The truth is, it doesn’t matter. Think about it. When you look at a diamond set in a ring, what does your eye see? Does your eye see weight, or does your eye see physical size? Obviously, your eye can only see physical dimensions — light doesn’t carry weight information back to your eye.
And if you think about it even more, your eye also doesn’t see the total physical size of the diamond, because most of it will be covered in jewelry. All you can really see when you look at a diamond is the size of its surface area on the top of the diamond.
For a round diamond, that’s the diameter, and for other shapes, it’s a function of length and width. For simplicity’s sake, for the rest of this article, I will refer to diameter, but what I am writing applied equally to non-round shapes.
Carat and Diameter Correlation
Now, obviously, there is a direct correlation between the diamond carat weight and the diameter of a diamond. It’s mathematically impossible for a 0.05ct diamond to have more surface area than a 1.00 carat diamond.
But because cut qualities can vary greatly, there is a vast amount of variance in the range of possible diameters for any given carat weight.
In my experience at Leo Schachter, a 1.00ct diamond can have a diameter that ranges from 5.60mm (a horrifically ugly deep diamond) all the way to about 6.60mm (a shallow “flat” diamond).

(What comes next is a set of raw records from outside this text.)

(* ===== verification/MonitorProps.v ===== *)
(** * The monitor: properties

    The commands that are run: how a command is made up from its text, and for which events
    one is run. *)

From S2P Require Import Prelude Text ServiceData Env ControlConn IoStream Client ClientLaws ClientProps Monitor.
From S2P Require CpBuffer.

Implicit Types (c : client) (m : session) (t u : list Z).

(** ** The text of a command

    A part of a command, in pieces. *)
Variant piece := Plain (ch : Z) | Quote | Percent_n | Percent_v | Percent_s.
Definition piece_text (p : piece) : text :=
  match p with
  | Plain ch => [ch]
  | Quote => [QUOTE]
  | Percent_n => [PERCENT; 110]
  | Percent_v => [PERCENT; 118]
  | Percent_s => [PERCENT; 115]
  end.
Definition piece_ok (p : piece) : Prop :=
  match p with Plain ch => ch ≠ PERCENT ∧ ch ≠ QUOTE | _ => True end.
Definition part_text (ps : list piece) : text := concat (piece_text <$> ps).

(** A text without space outside of quotes, whose quotes are closed. *)
Fixpoint closed (quoted : bool) (s : text) : bool :=
  match s with
  | [] => negb quoted
  | ch :: s =>
      if quoted then closed (negb (ch =? QUOTE)) s else negb (is_space ch) && closed (ch =? QUOTE) s
  end.

Lemma command_part_closed s : ∀ q str rest, closed q s = true →
  (rest = [] ∨ ∃ ch r, rest = ch :: r ∧ is_space ch = true) →
  command_part q (s ++ rest) str = Some (str ++ s, rest).
Proof.
  induction s as [|ch s IH]; intros q str rest Hc Hr; cbn [closed app] in *.
  - destruct q; [done|]. rewrite app_nil_r. destruct Hr as [->|(ch & r & -> & Hs)]; cbn; [done|by rewrite Hs].
  - cbn [command_part]. destruct q.
    + rewrite IH by done. by rewrite <- app_assoc.
    + apply andb_true_iff in Hc as [Hs Hc]. apply negb_true_iff in Hs. rewrite Hs, IH by done.
      by rewrite <- app_assoc.
Qed.

(** Parts, each with the space in front of it, and the space at the end. *)
Definition is_gap (s : text) : Prop := Forall (λ ch, is_space ch = true) s.
Definition spaced (parts : list (text * text)) (last : text) : text :=
  concat ((λ p, p.1 ++ p.2) <$> parts) ++ last.

Lemma skip_gap gap s : is_gap gap → skip_ws (gap ++ s) = skip_ws s.
Proof. induction 1 as [|ch gap H _ IH]; [done|]. cbn. by rewrite H. Qed.
Lemma skip_part s rest : s ≠ [] → closed false s = true → skip_ws (s ++ rest) = s ++ rest.
Proof.
  destruct s as [|ch s]; [done|]. intros _ H. cbn in *. apply andb_true_iff in H as [H _].
  apply negb_true_iff in H. by rewrite H.
Qed.

Definition part_ok (p : text * text) : Prop := is_gap p.1 ∧ p.2 ≠ [] ∧ closed false p.2 = true.

Lemma split_loop_spec parts : ∀ fuel last,
  Forall part_ok parts → Forall (λ p, p.1 ≠ []) (tail parts) → is_gap last →
  (length (spaced parts last) ≤ fuel)%nat →
  split_loop fuel (spaced parts last) = Some (snd <$> parts).
Proof.
  induction parts as [|[gap s] parts IH]; intros fuel last Hp Ht Hl Hf.
  - cbn [fmap list_fmap]. unfold spaced. cbn [fmap list_fmap concat app]. destruct fuel as [|fuel]; [done|].
    cbn [split_loop]. rewrite <- (app_nil_r last), skip_gap by done. done.
  - inversion Hp as [|?? (H1 & H2 & H3) Hp']; subst. cbn [fst snd tail] in *.
    assert (spaced ((gap, s) :: parts) last = gap ++ s ++ spaced parts last) as E
      by (unfold spaced; cbn; by rewrite <- !app_assoc).
    rewrite E in *. rewrite !length_app in Hf. destruct s as [|ch s0] eqn:Es; [done|]. rewrite <- Es in *.
    destruct fuel as [|fuel]; [rewrite Es in Hf; cbn in Hf; lia|].
    cbn [split_loop]. rewrite skip_gap, skip_part by done.
    assert (spaced parts last = [] ∨ ∃ ch r, spaced parts last = ch :: r ∧ is_space ch = true) as Hr.
    { unfold spaced. destruct parts as [|[gap2 s2] parts].
      - destruct last as [|x l]; [by left|]. inversion Hl; subst. right. by eexists _, _.
      - inversion Ht as [|?? Hg _]; subst. inversion Hp' as [|?? (Hg2 & _) _]; subst. cbn [fst] in *.
        destruct gap2 as [|x gap2]; [done|]. inversion Hg2; subst. right. by eexists _, _. }
    rewrite Es at 1. cbn [app]. change (ch :: s0 ++ spaced parts last) with ((ch :: s0) ++ spaced parts last).
    rewrite <- Es, (command_part_closed _ _ _ _ H3 Hr). cbn [mbind option_bind app].
    destruct (spaced parts last) as [|x r] eqn:Er.
    + destruct parts as [|[gap2 s2] parts]; [done|]. inversion Hp' as [|?? (_ & Hs2 & _) _]; subst.
      unfold spaced in Er. cbn in Er. rewrite <- !app_assoc in Er. apply app_eq_nil in Er as [_ Er].
      apply app_eq_nil in Er as [Er _]. done.
    + rewrite <- Er, IH; [done|done| |done|rewrite <- Er, Es in Hf; cbn in Hf; lia].
      by destruct parts; [|inversion Ht].
Qed.

Section command.
Context (name : text) (value : option text) (event : text).

Definition piece_value (p : piece) : text :=
  match p with
  | Plain ch => [ch]
  | Quote => []
  | Percent_n => name
  | Percent_v => default [] value
  | Percent_s => event
  end.

Lemma expand_pieces ps : ∀ i str, Forall piece_ok ps →
  expand_loop name value event i (part_text ps) str = Some (str ++ concat (piece_value <$> ps)).
Proof.
  induction ps as [|p ps IH]; intros i str Hp.
  { cbn. by rewrite app_nil_r. }
  inversion Hp as [|?? H1 H2]; subst. change (part_text (p :: ps)) with (piece_text p ++ part_text ps).
  cbn [fmap list_fmap concat]. rewrite app_assoc. destruct p as [ch| | | |]; cbn [piece_text piece_value app expand_loop].
  - destruct H1 as [Ha Hb]. rewrite (proj2 (Z.eqb_neq _ _) Ha), (proj2 (Z.eqb_neq _ _) Hb). by rewrite IH.
  - change (QUOTE =? PERCENT) with false. change (QUOTE =? QUOTE) with true. cbv iota.
    rewrite IH by done. by rewrite app_nil_r.
  - rewrite Z.eqb_refl. cbn [Z.eqb Pos.eqb]. by rewrite IH.
  - rewrite Z.eqb_refl. cbn [Z.eqb Pos.eqb]. by rewrite IH.
  - rewrite Z.eqb_refl. cbn [Z.eqb Pos.eqb]. by rewrite IH.
Qed.
End command.

(** A command is split at the space outside of quotes, and in each of its parts the
    specifiers for the name, the value and the event are replaced and quotes removed; space
    inside of quotes and the replacements are kept as they are (up to the first nul). *)
Theorem monitor_commands name value event (parts : list (text * list piece)) (last : text) :
  Forall (λ p, is_gap p.1 ∧ p.2 ≠ [] ∧ Forall piece_ok p.2 ∧ closed false (part_text p.2) = true) parts →
  Forall (λ p, p.1 ≠ []) (tail parts) → is_gap last →
  (split_command (spaced (prod_map id part_text <$> parts) last) ≫= command_line name value event)
  = Some ((λ p, c_str (concat (piece_value name value event <$> p.2))) <$> parts).
Proof.
  intros Hp Ht Hl. unfold split_command. rewrite split_loop_spec; [|..|done|done].
  - cbn [mbind option_bind]. unfold command_line. rewrite <- list_fmap_compose. apply mapM_Some.
    clear Ht. induction Hp as [|[gap ps] parts (_ & _ & H & _) _ IH]; cbn [fmap list_fmap]; [constructor|].
    constructor; [|done].
    change (c_str <$> expand_loop name value event 0 (part_text ps) []
            = Some (c_str (concat (piece_value name value event <$> ps)))). by rewrite expand_pieces.
  - clear Ht. induction Hp as [|[gap ps] parts (H1 & H2 & H3 & H4) _ IH]; cbn [fmap list_fmap]; [constructor|].
    constructor; [|done]. split_and!; [done| |done]. cbn [fst snd] in *.
    destruct ps as [|p ps]; [done|]. by destruct p.
  - destruct parts as [|p parts]; [constructor|]. cbn [tail fmap list_fmap] in *. clear Hp.
    induction Ht as [|[gap ps] parts H _ IH]; cbn [fmap list_fmap]; by constructor.
Qed.

(** ** Events *)

(** [mwp f Q m]: from [m] the operation [f] ends, without an exception, and [Q] holds. *)
Definition mwp {A} (f : mop A) (Q : A → session → Prop) m : Prop :=
  match f m with (m', Value a) => Q a m' | _ => False end.

Section triples.
Context {A B : Type}.
Lemma mwp_bind (f : mop A) (k : A → mop B) Q m : mwp f (λ a m, mwp (k a) Q m) m → mwp (f ≫= k) Q m.
Proof. unfold mwp, mbind, mop_bind. by destruct (f m) as [m' []]. Qed.
Lemma mwp_ret (a : A) (Q : A → session → Prop) m : Q a m → mwp (mret a) Q m.
Proof. done. Qed.
Lemma mwp_mono (f : mop A) (Q Q' : A → session → Prop) m :
  mwp f Q m → (∀ a m', Q a m' → Q' a m') → mwp f Q' m.
Proof. unfold mwp. destruct (f m) as [m' []]; auto. Qed.
Lemma mwp_client (o : op A) (Q : A → session → Prop) m :
  wp o (λ a c, Q a (m <| conn_state := c |>)) (λ _ _, False) (conn_state m) → mwp (on_client o) Q m.
Proof. unfold mwp, wp, on_client. by destruct (o (conn_state m)) as [c []]. Qed.
End triples.
(** * CrystalDFTConfiguration: the CRYSTAL output parser of xatu

    A shallow embedding of [src/CrystalDFTConfiguration.cpp] and the
    properties of its scanner, its section parsers and its assembler.

    Conventions of the embedding.
    - The input file [m_file] is the list of its lines; [std::getline]
      takes the head and, at end of file, fails and leaves its target
      string as it was.  [tellg]/[seekg] over a line that was read
      ahead becomes "that line is not consumed".
    - [std::istringstream] extraction ([>>]) is modelled on characters:
      leading white space is skipped, an [int] is an optional sign and
      decimal digits, a [double] is a decimal literal with optional
      fraction and exponent, a [std::string] is a maximal run of
      non-blank characters.  A failed extraction sets the fail bit, and
      later extractions from the same stream do nothing.
    - [int] is [Z] (the counts handled here are far from 2^31; an
      extracted integer out of the [int] range fails as in the library).
      [double] is [Q]: every decimal literal denotes one rational
      exactly, rounding is outside the model, and the Euclidean norm is
      compared on squares.  [arma::uword] is [Z] modulo 2^64.
    - A local variable without initialiser holds [None] until it is
      assigned; a test or a computation on it then is undefined
      behaviour.
    - A call returns an [outcome]: a value, a thrown exception, or
      undefined behaviour. *)

From Stdlib Require Import ZArith QArith Qround Ascii String List Lia.
From stdpp Require Import base list strings gmap.

Open Scope string_scope.
Open Scope Z_scope.

(** ** Outcomes of a call *)

Inductive exn : Type :=
| logic_error (what : string)
| out_of_range (what : string).
Lemma gives_overflow_cons (idx : nat) (row : Row) (rest : list (nat * Row)) :
  filter (gives_overflow str_of_num) ((idx, row) :: rest)
  = if negb (Agent.no_sku str_of_num (nth 19 row CNaN)) && overflowing_row row
    then (idx, row) :: filter (gives_overflow str_of_num) rest
    else filter (gives_overflow str_of_num) rest.
Proof. reflexivity. Qed.

Lemma gives_item_cons (idx : nat) (row : Row) (rest : list (nat * Row)) :
  filter (gives_item str_of_num) ((idx, row) :: rest)
  = if negb (Agent.no_sku str_of_num (nth 19 row CNaN))
       && negb (overflowing_row row)
    then (idx, row) :: filter (gives_item str_of_num) rest
    else filter (gives_item str_of_num) rest.
Proof. reflexivity. Qed.

Lemma agent_row_loop_wide (rows : list (nat * Row)) :
  Forall (fun ir => 43 <= List.length (snd ir)) rows ->
  forall its errs,
    exists its' errs',
      Agent.row_loop float_of_str str_of_num self rows its errs = Ok (its', errs')
      /\ count_parse_errors errs'
         <= count_parse_errors errs
            + List.length (filter (gives_overflow str_of_num) rows).
Proof.
  induction 1 as [|[idx row] rest Hw _ IH]; intros its errs.
  - exists its, errs. split; [reflexivity|lia].
  - simpl in Hw. rewrite agent_row_loop_cons.
    destruct (Agent.limit_reached self its); [exists its, errs; split; [reflexivity|lia]|].
    change (Agent.column "sku") with 19. rewrite iloc_wide by lia. cbn [bind].
    rewrite gives_overflow_cons.
    destruct (Agent.no_sku str_of_num (nth 19 row CNaN)); cbn [negb andb].
    { apply IH. }
    rewrite (agent_extract_wide float_of_str str_of_num idx row _ Hw).
    destruct (overflowing_row row).
    + match goal with
      | |- context [Agent.row_loop _ _ self rest its ?e] =>
          destruct (IH its e) as (its' & errs' & H1 & H2)
      end.
      exists its', errs'. split; [exact H1|].
      rewrite count_parse_errors_app in H2. unfold count_parse_errors in *.
      simpl in *. lia.
    + destruct (IH (its ++ [item_of_row float_of_str str_of_num idx row (nth 19 row CNaN)])
                   (errors_after self idx
                      (item_of_row float_of_str str_of_num idx row (nth 19 row CNaN))
                      errs))
        as (its' & errs' & H1 & H2).
      exists its', errs'. split; [exact H1|].
      now rewrite count_parse_errors_after in H2.
Qed.

Lemma agent_row_loop_wide_items (rows : list (nat * Row)) :
  Forall (fun ir => 43 <= List.length (snd ir)) rows ->
  (forall l, Agent.limit_reached self l = false) ->
  forall its errs,
    exists errs',
      Agent.row_loop float_of_str str_of_num self rows its errs
      = Ok (its ++ map (row_item float_of_str str_of_num)
                       (filter (gives_item str_of_num) rows), errs')
      /\ count_parse_errors errs'
         = count_parse_errors errs
           + List.length (filter (gives_overflow str_of_num) rows).
Proof.
  intros Hw Hfree. induction Hw as [|[idx row] rest Hw _ IH]; intros its errs.
  - exists errs. simpl. rewrite app_nil_r. split; [reflexivity|lia].
  - simpl in Hw. rewrite agent_row_loop_cons, Hfree.
    change (Agent.column "sku") with 19. rewrite iloc_wide by lia. cbn [bind].
    rewrite gives_overflow_cons, gives_item_cons.
    destruct (Agent.no_sku str_of_num (nth 19 row CNaN)); cbn [negb andb].
    { apply IH. }
    rewrite (agent_extract_wide float_of_str str_of_num idx row _ Hw).
    destruct (overflowing_row row); cbn [negb].
    + match goal with
      | |- context [Agent.row_loop _ _ self rest its ?e] =>
          destruct (IH its e) as (errs' & H1 & H2)
      end.
      exists errs'. split; [exact H1|].
      rewrite count_parse_errors_app in H2. unfold count_parse_errors in *.
      simpl in *. lia.
    + destruct (IH (its ++ [item_of_row float_of_str str_of_num idx row (nth 19 row CNaN)])
                   (errors_after self idx
                      (item_of_row float_of_str str_of_num idx row (nth 19 row CNaN))
                      errs))
        as (errs' & H1 & H2).
      exists errs'. rewrite H1, <- app_assoc. split; [reflexivity|].
      now rewrite count_parse_errors_after in H2.
Qed.

Lemma no_overflowing_rows (rows : list (nat * Row)) :
  Forall (fun ir => overflowing_row (snd ir) = false) rows ->
  filter (gives_overflow str_of_num) rows = [].
Proof.
  induction 1 as [|ir rest Hr _ IH]; [reflexivity|].
  cbn [filter]. unfold gives_overflow at 1. rewrite Hr, andb_false_r. exact IH.
Qed.

Lemma agent_row_loop_narrow (rows : list (nat * Row)) :
  Forall (fun ir => 20 <= List.length (snd ir) < 43) rows ->
  Agent.limit_reached self [] = false ->
  forall errs,
    Agent.row_loop float_of_str str_of_num self rows [] errs
    = Ok ([], errs ++ map row_parse_error (filter (has_sku str_of_num) rows)).
Proof.
  intros Hw L. induction Hw as [|[idx row] rest Hw _ IH]; intros errs.
  - simpl. now rewrite app_nil_r.
  - simpl in Hw. rewrite agent_row_loop_cons, L.
    change (Agent.column "sku") with 19. rewrite iloc_wide by lia. simpl.
    unfold has_sku at 1. simpl.
    destruct (Agent.no_sku str_of_num (nth 19 row CNaN)); simpl; [apply IH|].
    rewrite agent_extract_narrow by lia.
    rewrite IH. now rewrite <- app_assoc.
Qed.

Lemma iterrows_widths (P : Row -> Prop) (df : DataFrame) :
  Forall P df -> Forall (fun ir : nat * Row => P (snd ir)) (iterrows df).
Proof.
  intros H. apply Forall_forall. intros [i row] Hin.
  unfold iterrows in Hin. apply in_combine_r in Hin.
  rewrite Forall_forall in H. now apply H.
Qed.

End FramesByWidth.
(** * Asset-Risk-Footprint: equal-weight risk math, Monte Carlo sampling
      and historical VaR of [src/main.py], embedded and verified.

    The numeric code of [main.py] is written once over an interface of
    float operations ([Arith], and [Scalar] where missing values, order
    and rounding to an index matter) and read at three instances:
    - [binary64]: IEEE 754 double precision, the arithmetic numpy runs,
      given by the Standard Library's executable [spec_float];
    - [R]: exact real arithmetic, in which the algebraic identities hold;
    - [xreal]: exact reals with a missing-value marker, which is also
      the value of a division by zero and of the root of a negative
      number.

    Tables (pandas frames) are label lists over row-major cells, numpy
    arrays are lists, exceptions are the left summand of [result], and the
    random generator is a mutable object in a store of generators. *)

From Stdlib Require Import String List Bool Arith ZArith Lia.
From Stdlib Require Import Permutation Sorted.
From Stdlib Require Import Reals Lra.
From Stdlib Require Import SpecFloat.
Import ListNotations.

Set Implicit Arguments.

(* ================================================================== *)
(** * Exceptions *)

(** The exceptions the Python code can raise on the paths modelled here. *)
Inductive exn : Type :=
| KeyError      (* a label absent from a frame's axis ([.loc]) *)
| ValueError    (* numpy argument checks, [list.index] of an absent item *)
| IndexError.   (* array index out of range *)

Definition result (A : Type) : Type := (exn + A)%type.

Cut Grade and Diameter Over Weight
So as you can see, while weight should matter to you because it will help determine how much you are going to pay, what you should really be focusing on is the diamond’s cut grade and diameter.
After all, wouldn’t you rather have a perfectly cut 0.90ct Brian Gavin Signature cut diamond that is 6.2mm and looks fantastic yet is cheaper than a 1.00ct diamond that is only 6.1mm and looks terrible?